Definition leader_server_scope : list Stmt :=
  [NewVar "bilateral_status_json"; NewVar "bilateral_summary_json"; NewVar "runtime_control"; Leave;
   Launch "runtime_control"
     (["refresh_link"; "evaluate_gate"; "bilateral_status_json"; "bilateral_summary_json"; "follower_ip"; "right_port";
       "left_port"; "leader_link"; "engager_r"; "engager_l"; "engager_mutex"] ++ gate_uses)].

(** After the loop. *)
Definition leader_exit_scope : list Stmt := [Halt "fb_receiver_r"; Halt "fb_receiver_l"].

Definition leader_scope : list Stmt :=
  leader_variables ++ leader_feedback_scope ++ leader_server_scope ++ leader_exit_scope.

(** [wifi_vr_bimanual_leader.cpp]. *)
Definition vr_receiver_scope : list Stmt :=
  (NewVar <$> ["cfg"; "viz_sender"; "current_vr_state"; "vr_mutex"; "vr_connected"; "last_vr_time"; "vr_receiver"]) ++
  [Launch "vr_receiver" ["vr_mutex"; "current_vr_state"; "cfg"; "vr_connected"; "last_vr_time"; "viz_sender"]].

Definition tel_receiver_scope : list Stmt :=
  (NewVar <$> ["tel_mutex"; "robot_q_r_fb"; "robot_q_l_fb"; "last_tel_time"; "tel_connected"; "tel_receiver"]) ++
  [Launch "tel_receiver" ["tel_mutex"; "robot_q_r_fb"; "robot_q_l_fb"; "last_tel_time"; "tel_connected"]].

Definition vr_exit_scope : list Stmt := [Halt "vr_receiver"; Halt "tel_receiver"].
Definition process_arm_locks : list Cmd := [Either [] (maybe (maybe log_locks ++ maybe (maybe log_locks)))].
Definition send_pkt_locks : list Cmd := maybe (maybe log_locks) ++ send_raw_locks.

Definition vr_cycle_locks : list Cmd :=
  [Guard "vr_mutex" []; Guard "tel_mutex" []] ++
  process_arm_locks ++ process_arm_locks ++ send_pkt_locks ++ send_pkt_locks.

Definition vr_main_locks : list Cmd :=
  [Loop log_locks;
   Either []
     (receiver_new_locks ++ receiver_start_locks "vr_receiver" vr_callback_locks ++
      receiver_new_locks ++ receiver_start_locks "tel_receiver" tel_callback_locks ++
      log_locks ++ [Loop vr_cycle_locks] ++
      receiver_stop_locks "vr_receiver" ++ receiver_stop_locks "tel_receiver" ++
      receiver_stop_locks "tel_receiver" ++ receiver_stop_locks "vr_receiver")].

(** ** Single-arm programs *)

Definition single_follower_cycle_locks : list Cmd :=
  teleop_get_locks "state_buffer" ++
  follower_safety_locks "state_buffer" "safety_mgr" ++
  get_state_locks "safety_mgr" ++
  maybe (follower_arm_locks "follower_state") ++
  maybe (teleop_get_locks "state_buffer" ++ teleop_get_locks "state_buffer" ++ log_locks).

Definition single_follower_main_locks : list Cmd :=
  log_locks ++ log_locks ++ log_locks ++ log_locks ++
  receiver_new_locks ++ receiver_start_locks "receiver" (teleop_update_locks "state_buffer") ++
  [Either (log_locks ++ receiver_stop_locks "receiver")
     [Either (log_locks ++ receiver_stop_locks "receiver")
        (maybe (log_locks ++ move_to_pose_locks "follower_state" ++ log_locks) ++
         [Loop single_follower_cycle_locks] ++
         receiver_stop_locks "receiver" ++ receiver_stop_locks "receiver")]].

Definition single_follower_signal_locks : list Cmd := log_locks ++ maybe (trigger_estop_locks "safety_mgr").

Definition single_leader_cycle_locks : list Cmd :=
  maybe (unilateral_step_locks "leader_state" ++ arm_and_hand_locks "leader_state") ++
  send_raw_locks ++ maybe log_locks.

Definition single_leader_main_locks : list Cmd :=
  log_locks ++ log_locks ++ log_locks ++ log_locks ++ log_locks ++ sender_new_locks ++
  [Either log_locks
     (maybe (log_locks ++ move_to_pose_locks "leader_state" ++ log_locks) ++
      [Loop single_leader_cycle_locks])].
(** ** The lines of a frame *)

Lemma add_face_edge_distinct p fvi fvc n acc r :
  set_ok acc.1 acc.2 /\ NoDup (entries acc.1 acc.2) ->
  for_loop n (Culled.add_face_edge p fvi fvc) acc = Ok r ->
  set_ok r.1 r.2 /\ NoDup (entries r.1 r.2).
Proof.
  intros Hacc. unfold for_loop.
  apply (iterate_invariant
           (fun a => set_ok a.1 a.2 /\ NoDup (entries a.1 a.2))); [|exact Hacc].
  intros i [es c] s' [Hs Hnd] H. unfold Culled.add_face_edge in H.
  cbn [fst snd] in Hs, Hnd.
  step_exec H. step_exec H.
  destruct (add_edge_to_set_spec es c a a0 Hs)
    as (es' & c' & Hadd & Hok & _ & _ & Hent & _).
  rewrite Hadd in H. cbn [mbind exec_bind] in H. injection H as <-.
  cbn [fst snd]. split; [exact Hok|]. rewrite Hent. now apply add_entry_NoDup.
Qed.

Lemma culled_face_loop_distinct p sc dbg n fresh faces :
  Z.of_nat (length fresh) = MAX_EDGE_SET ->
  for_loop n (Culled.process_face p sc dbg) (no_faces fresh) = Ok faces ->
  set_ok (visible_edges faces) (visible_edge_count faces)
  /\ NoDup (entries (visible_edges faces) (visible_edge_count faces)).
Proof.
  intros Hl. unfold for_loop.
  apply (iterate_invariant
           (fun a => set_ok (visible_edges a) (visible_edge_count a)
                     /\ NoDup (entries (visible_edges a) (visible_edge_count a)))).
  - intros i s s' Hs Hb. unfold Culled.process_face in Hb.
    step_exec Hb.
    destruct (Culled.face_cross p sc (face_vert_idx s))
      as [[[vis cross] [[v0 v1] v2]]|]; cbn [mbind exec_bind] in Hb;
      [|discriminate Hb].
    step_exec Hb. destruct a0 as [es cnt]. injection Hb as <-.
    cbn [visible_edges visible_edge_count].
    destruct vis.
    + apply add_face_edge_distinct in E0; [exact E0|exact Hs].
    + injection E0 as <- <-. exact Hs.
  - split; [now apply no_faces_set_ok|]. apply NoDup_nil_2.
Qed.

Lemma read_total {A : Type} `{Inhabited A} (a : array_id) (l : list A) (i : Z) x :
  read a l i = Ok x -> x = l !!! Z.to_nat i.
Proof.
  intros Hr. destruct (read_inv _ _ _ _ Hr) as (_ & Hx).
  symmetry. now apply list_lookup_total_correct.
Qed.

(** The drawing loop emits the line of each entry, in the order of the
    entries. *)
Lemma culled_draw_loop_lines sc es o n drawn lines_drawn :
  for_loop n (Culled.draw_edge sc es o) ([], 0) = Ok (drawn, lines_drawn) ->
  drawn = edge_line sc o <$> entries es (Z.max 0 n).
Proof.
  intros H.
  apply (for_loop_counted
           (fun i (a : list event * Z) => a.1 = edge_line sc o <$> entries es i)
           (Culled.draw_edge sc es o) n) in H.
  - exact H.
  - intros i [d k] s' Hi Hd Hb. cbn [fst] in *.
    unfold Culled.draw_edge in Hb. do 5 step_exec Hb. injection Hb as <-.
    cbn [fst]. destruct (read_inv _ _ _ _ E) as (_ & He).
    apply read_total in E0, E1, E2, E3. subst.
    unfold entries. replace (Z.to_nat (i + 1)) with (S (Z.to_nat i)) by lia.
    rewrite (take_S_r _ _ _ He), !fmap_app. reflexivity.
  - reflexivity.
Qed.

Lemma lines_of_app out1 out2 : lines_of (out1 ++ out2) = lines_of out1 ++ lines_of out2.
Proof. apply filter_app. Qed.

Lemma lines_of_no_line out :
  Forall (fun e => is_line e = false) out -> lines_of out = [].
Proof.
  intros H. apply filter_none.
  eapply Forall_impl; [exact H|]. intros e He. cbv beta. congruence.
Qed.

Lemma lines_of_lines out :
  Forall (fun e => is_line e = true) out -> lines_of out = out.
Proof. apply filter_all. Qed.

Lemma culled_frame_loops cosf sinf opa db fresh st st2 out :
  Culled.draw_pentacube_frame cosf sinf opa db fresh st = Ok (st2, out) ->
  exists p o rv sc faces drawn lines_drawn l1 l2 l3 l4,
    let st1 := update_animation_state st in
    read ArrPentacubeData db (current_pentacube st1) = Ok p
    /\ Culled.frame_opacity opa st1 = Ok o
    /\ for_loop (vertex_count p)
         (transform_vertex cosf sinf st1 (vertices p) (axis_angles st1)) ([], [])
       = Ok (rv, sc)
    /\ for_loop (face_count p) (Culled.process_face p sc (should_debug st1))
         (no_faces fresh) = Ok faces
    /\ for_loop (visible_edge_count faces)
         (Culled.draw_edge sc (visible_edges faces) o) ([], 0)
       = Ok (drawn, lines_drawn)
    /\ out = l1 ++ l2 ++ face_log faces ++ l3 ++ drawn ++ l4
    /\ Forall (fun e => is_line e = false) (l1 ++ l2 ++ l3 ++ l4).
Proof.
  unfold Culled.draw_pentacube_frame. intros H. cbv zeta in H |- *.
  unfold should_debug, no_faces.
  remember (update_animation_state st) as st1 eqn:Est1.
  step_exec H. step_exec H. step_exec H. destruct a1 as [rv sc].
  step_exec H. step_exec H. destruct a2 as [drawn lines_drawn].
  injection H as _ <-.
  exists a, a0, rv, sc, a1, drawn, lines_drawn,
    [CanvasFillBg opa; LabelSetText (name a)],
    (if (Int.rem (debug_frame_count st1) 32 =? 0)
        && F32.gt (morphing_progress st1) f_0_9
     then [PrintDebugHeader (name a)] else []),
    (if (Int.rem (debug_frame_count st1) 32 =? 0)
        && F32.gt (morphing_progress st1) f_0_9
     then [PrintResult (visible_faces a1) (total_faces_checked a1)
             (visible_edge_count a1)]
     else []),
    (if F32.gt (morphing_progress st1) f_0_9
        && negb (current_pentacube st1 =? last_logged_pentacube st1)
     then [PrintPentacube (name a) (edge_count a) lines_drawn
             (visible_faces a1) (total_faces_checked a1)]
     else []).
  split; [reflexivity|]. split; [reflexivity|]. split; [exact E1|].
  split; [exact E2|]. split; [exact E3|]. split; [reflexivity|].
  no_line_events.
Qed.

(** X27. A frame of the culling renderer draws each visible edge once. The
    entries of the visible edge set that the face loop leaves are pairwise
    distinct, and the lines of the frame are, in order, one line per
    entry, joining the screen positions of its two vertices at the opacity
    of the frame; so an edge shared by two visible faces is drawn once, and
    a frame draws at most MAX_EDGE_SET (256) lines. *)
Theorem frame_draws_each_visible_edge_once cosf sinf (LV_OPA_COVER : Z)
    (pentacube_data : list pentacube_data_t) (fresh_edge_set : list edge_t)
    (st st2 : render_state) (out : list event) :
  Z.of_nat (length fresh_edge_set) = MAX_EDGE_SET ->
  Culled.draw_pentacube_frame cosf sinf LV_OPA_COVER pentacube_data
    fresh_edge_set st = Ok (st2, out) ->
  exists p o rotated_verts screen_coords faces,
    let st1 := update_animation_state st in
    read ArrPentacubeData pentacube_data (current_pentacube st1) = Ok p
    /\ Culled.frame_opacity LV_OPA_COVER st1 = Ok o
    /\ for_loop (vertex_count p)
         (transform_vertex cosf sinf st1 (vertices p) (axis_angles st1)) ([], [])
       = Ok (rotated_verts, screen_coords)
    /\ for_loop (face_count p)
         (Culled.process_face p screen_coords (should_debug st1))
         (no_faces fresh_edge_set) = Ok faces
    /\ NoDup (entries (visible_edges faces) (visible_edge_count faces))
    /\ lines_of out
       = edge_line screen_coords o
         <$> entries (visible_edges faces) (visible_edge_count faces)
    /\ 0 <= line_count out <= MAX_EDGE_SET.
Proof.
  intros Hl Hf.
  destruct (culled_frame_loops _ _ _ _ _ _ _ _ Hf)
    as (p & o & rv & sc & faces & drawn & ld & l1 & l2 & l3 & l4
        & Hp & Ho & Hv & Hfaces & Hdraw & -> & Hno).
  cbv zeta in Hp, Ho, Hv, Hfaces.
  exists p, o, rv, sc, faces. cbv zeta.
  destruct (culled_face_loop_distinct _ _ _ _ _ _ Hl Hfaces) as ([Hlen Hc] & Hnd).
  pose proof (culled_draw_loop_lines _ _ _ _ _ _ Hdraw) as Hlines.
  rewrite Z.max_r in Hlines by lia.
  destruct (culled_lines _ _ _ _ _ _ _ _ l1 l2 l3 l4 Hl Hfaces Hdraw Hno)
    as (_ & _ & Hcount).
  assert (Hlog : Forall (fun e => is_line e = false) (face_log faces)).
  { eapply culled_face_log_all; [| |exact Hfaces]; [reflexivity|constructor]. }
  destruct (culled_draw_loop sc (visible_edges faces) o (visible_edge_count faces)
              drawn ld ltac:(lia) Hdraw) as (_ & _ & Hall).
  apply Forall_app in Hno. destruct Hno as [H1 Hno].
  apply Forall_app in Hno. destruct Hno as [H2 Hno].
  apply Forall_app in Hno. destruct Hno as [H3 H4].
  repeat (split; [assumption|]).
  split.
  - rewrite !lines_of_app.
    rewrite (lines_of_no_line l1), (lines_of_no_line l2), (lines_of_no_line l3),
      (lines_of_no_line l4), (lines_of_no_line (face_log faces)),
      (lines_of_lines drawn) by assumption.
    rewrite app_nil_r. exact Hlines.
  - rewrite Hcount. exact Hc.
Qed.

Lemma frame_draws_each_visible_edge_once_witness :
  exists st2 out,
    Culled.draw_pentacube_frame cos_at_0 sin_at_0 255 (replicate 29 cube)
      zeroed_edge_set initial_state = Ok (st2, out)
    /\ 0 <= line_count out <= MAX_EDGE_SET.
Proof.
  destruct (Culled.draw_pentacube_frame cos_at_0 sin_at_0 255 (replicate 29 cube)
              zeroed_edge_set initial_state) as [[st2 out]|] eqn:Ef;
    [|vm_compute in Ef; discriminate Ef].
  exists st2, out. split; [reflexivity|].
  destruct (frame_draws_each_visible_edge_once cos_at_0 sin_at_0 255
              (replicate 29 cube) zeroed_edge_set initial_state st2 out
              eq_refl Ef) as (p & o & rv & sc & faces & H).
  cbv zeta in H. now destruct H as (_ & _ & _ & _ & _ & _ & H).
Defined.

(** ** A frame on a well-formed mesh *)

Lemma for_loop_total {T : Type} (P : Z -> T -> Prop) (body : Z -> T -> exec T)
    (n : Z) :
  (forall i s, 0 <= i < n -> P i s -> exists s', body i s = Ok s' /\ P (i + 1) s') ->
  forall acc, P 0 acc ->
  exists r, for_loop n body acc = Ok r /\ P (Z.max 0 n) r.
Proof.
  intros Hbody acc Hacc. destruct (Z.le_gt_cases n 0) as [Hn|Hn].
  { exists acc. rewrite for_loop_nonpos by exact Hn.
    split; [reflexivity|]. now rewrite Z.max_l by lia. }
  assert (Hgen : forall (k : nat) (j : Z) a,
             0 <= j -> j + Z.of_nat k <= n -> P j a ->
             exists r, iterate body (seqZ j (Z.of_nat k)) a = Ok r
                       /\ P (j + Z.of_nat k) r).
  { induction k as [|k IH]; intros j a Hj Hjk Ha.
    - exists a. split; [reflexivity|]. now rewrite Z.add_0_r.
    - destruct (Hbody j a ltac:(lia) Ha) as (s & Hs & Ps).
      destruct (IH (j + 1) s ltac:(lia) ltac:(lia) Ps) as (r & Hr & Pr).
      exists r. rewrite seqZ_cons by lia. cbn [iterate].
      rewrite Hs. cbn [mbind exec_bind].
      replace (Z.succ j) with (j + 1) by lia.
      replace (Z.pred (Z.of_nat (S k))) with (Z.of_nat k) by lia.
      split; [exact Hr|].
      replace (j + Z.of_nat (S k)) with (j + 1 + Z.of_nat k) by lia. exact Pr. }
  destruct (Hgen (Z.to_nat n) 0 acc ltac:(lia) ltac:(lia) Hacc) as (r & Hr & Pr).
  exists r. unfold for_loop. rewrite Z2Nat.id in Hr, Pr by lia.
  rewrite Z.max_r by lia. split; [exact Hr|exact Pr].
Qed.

# # # # #

▶ **Try it**:
For this exercise, please output exactly the lines above starting at the line with "intros Hl Hf." and ending at the line with "exists p, o, rv, sc, faces. cbv zeta.", ends included.

▶ **Expected answer**:
  intros Hl Hf.
  destruct (culled_frame_loops _ _ _ _ _ _ _ _ Hf)
    as (p & o & rv & sc & faces & drawn & ld & l1 & l2 & l3 & l4
        & Hp & Ho & Hv & Hfaces & Hdraw & -> & Hno).
  cbv zeta in Hp, Ho, Hv, Hfaces.
  exists p, o, rv, sc, faces. cbv zeta.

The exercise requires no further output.